Security and privacy weren’t part of its original design, and no matter how careful you and your recipient are to ensure no one is peeking when you read messages, the fact is it’s still vulnerable.
One of the easiest ways in which email is hijacked is through email spoofing. It’s very easy to fake an email address when sending a message, which is used to trick people into thinking a message is genuine when it’s not. One way to counter this problem is to digitally sign your emails. If your recipients are forewarned – why not put a warning in your email signature? – they’ll know to treat any unsigned emails purporting to be from you with a suitable level of suspicion.
It’s possible to go further and digitally encrypt email using a signature too – but this requires cooperation between you and each individual contact. Both you and your email partner require digital signatures configured to encrypt as well as digitally sign messages.
Make use of Keychain Access
While it’s possible to provide digital signatures through third parties, these either cost money or come with strings attached – typically a single year’s use before the certificate expires. Luckily, the tools to create a signature that can identify you and encrypt mail are built in to OS X’s Keychain Access utility.
The process involves setting up your own self-signed Certificate Authority (CA), which acts like a master certificate maker. Once created, you use this to generate a single certificate designed specifically for a single email address. If you have multiple email addresses, you can set up separate certificates for each of them. The walkthrough opposite details the process you need to follow.
Use your certificates
The first time you open Mail and compose a new message from the email address you’ve digitally signed, you’ll see a blue check mark alongside a dimmed padlock. The first task is to send an email to your recipient informing them you’ve set up a digital signature.
As your certificate is a self-signed one, it requires manual verification by the recipient; this process varies from app to app, but in the case of fellow Mail users, they’ll need to click the Show Details button next to the warning, then Show Certificate. At this point it’s a case of putting a check mark next to ‘Messages from <email> are valid if signed by <certificate name>’ and clicking OK. This places your certificate in their keychain – open Keychain Access to review it – and future signed messages from you are marked as such.
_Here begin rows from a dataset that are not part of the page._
Lemma sort_refines (h0 : gmap loc obj) (pl : loc) (s : machine)
    (vs : list val) (xs : list NormalizedPlace) :
  objects s !! pl = Some (OList vs) →
  Forall2 (λ v x, v ≠ VRef pl ∧ record_at h0 (objects s) v x) vs xs →
  ∃ vs',
    Store.sort (VRef pl) Store.website_key s =
      (Ok tt, {| objects := <[pl := OList vs']> (objects s); outside := outside s |}) ∧
    Forall2 (λ v x, v ≠ VRef pl ∧ record_at h0 (objects s) v x)
      vs' (sort_by_key website_key xs).
Proof.
  intros Hpl Hvs.
  exists (sort_by_key fst (zip (website_key <$> xs) vs)).*2. split.
  - unfold Store.sort. unfold ST_bind at 1. unfold read. rewrite Hpl.
    by rewrite (ST_bind_Ok _ _ _ _ _ (map_each_website_key _ _ _ _ _ Hvs)).
  - apply Forall2_fmap_l.
    eapply Forall2_impl.
    + apply (sort_by_key_Forall2
               (λ (kv : bool * val) x, kv.2 ≠ VRef pl ∧ record_at h0 (objects s) kv.2 x)
               fst website_key).
      clear Hpl. induction Hvs as [|v x vs xs Hvx _ IH]; simpl; [constructor|].
      by constructor.
    + by intros [k v] x [? _].
Qed.

(** *** The whole of lines 70-87 and 151 *)

(** Entries with the same keys and related values give related lookups. *)
Lemma entry_list_to_map (R : val → pyval → Prop)
    (entries : list (string * val)) (fields : list (string * pyval)) :
  Forall2 (λ e f, e.1 = f.1 ∧ R e.2 f.2) entries fields →
  ∀ k, option_Forall2 R (entry k entries)
         ((list_to_map fields : gmap string pyval) !! k).
Proof.
  induction 1 as [|[k1 v] [k2 t] entries fields [Hk Hvt] _ IH]; intros k; simpl in *.
  - rewrite lookup_empty. constructor.
  - subst k2. destruct (String.eqb_spec k1 k) as [->|Hne].
    + rewrite lookup_insert_eq. by constructor.
    + rewrite lookup_insert_ne by done. apply IH.
Qed.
If they then reply to the message with their own signed certificate, and you verify it, future messages between the two of you should see the padlock become available – just click this to lock it and future conversations will be encrypted and private. Also keep an eye out for incoming messages, which should also clearly be labelled as signed and/or encrypted when appropriate.
You and your recipient will need to follow a few easy steps to tell Mail that a received certificate should be trusted.
After exchanging certificates, messages can be encrypted.